A health official in the administration called a specific job listing illegal.
Fans raise flags during the Los Angeles Rams vs. the Tampa Bay Buccaneers Divisional Playoff game at Raymond James Stadium in Tampa on Sunday, Jan. 23, 2022.
Fans raise flags during the Los Angeles Rams vs. the Tampa Bay Buccaneers Divisional Playoff game at Raymond James Stadium in Tampa on Sunday, Jan. 23, 2022. [ IVY CEBALLO | Times ]
Published Jun. 16|Updated Jun. 17

Officials with Gov. Ron DeSantis’ administration took to Twitter this week to voice their frustration at the Tampa Bay Buccaneers’ vaccination requirement for new employees, with Florida’s Department of Health Press Secretary Jeremy Redfern calling a specific job listing illegal.

A Bucs hiring announcement for an in-season video production intern stipulates: “All new hires are required to be fully vaccinated against COVID-19 and provide verification of vaccination prior to the commencement of employment. Fully vaccinated means at least two weeks after the final dose of the J&J, Moderna, or Pfizer COVID-19 vaccine.”
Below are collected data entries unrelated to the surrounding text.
(** * ChRIS backend: lineage, pipeline trees and the Swift storage manager

    A shallow embedding of
    - [plugininstances/models.py] (class [PluginInstance]),
    - [pipelines/models.py] (class [Pipeline]),
    - [core/storage/swiftmanager.py] (class [SwiftManager]),
    followed by the properties established for them.

    Conventions.  Python [int] is [Z]; [str] is [string]; a [dict] used as a
    map is a [gmap]; a [dict] whose iteration order is observed is an
    association list; a [while] loop is a [Fixpoint] on a number of
    iterations (fuel) and returns [OutOfFuel] when the iterations allowed do
    not suffice, so that a loop that never exits is one that is [OutOfFuel]
    for every fuel. *)

From Stdlib Require Import ZArith List String Ascii Lia Bool.
From stdpp Require Import base option list gmap strings pretty.

Open Scope Z_scope.
Open Scope string_scope.
Open Scope list_scope.

(** ** Python values shared by the three modules *)

(** The exceptions the embedded code can raise.  [LineageCycleDetected] and
    [BrokenLineage] are the names the specification uses; no statement of the
    source raises them.  [OverflowError] and [DataError] are raised by the
    database for a value a column cannot hold. *)
Inductive exn : Type :=
| AttributeError
| IndexError
| KeyError
| ValueError
| IntegrityError
| DoesNotExist
| RelatedObjectDoesNotExist
| ClientException (http_status : Z)
| LineageCycleDetected
| BrokenLineage
| OverflowError
| DataError.

(** What a call does: return, raise, or still be running when the fuel is
    spent. *)
Inductive outcome (A : Type) : Type :=
| Returned (a : A)
| Raised (e : exn)
| OutOfFuel.
Arguments Returned {A} a.
Arguments Raised {A} e.
Arguments OutOfFuel {A}.

(** [str(n)] for a Python [int]. *)
Definition py_str (n : Z) : string := pretty n.

(** A character that [str(n)] can produce: a digit or the sign. *)
Definition numeral_char (c : ascii) : Prop :=
  c = "-"%char \/ exists d, (d < 10)%N /\ c = pretty_N_char d.

(** [l.pop()] on a non-empty Python list: the last element and the rest. *)
Fixpoint pop_last {A : Type} (l : list A) : option (A * list A) :=
  match l with
  | [] => None
  | x :: t =>
      match pop_last t with
      | None => Some (x, [])
      | Some (y, t') => Some (y, x :: t')
      end
  end.

(** *** Strings

    A [str] is modelled by its UTF-8 encoding: a character below U+0080 is
    one [ascii], every other character two to four, the first of which is
    not below 194 and the others between 128 and 191. *)

(** [c.isspace()] for a character of one byte: U+0009 to U+000D and U+001C
    to U+0020. *)
Definition py_isspace (c : ascii) : bool :=
  let n := nat_of_ascii c in
  ((9 <=? n) && (n <=? 13) || (28 <=? n) && (n <=? 32))%nat.

(** The same for a character of two bytes: U+0085 and U+00A0. *)
Definition py_isspace2 (c1 c2 : ascii) : bool :=
  let n1 := nat_of_ascii c1 in
  let n2 := nat_of_ascii c2 in
  ((n1 =? 194) && ((n2 =? 133) || (n2 =? 160)))%nat.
“This is against Florida law,” Redfern tweeted.

Florida law allows private employers to mandate vaccines, so long as they provide individual exemptions allowing an employee to “opt out” based on one of five carveouts. The carveouts are for those who have medical reasons like pregnancy, those who have already been infected with COVID-19, those who have religious objections, those who agree to periodic testing and those who agree to wearing personal protective equipment.

Related: Florida only state not to preorder COVID vaccine for young kids

In a statement to the Tampa Bay Times, the Bucs said the team updated their COVID vaccination policy on Nov. 19 last year, one day after the DeSantis’ Executive Order, to accommodate the prescribed exemptions. “We have at all times been in full compliance with state law and have granted exemptions when requested. We continuously review and update our COVID policies based on guidance from government officials, the NFL, and our medical experts,” the statement said.

Christina Pushaw, DeSantis’ press secretary, retweeted Redfern, adding, “Caught in 4K.”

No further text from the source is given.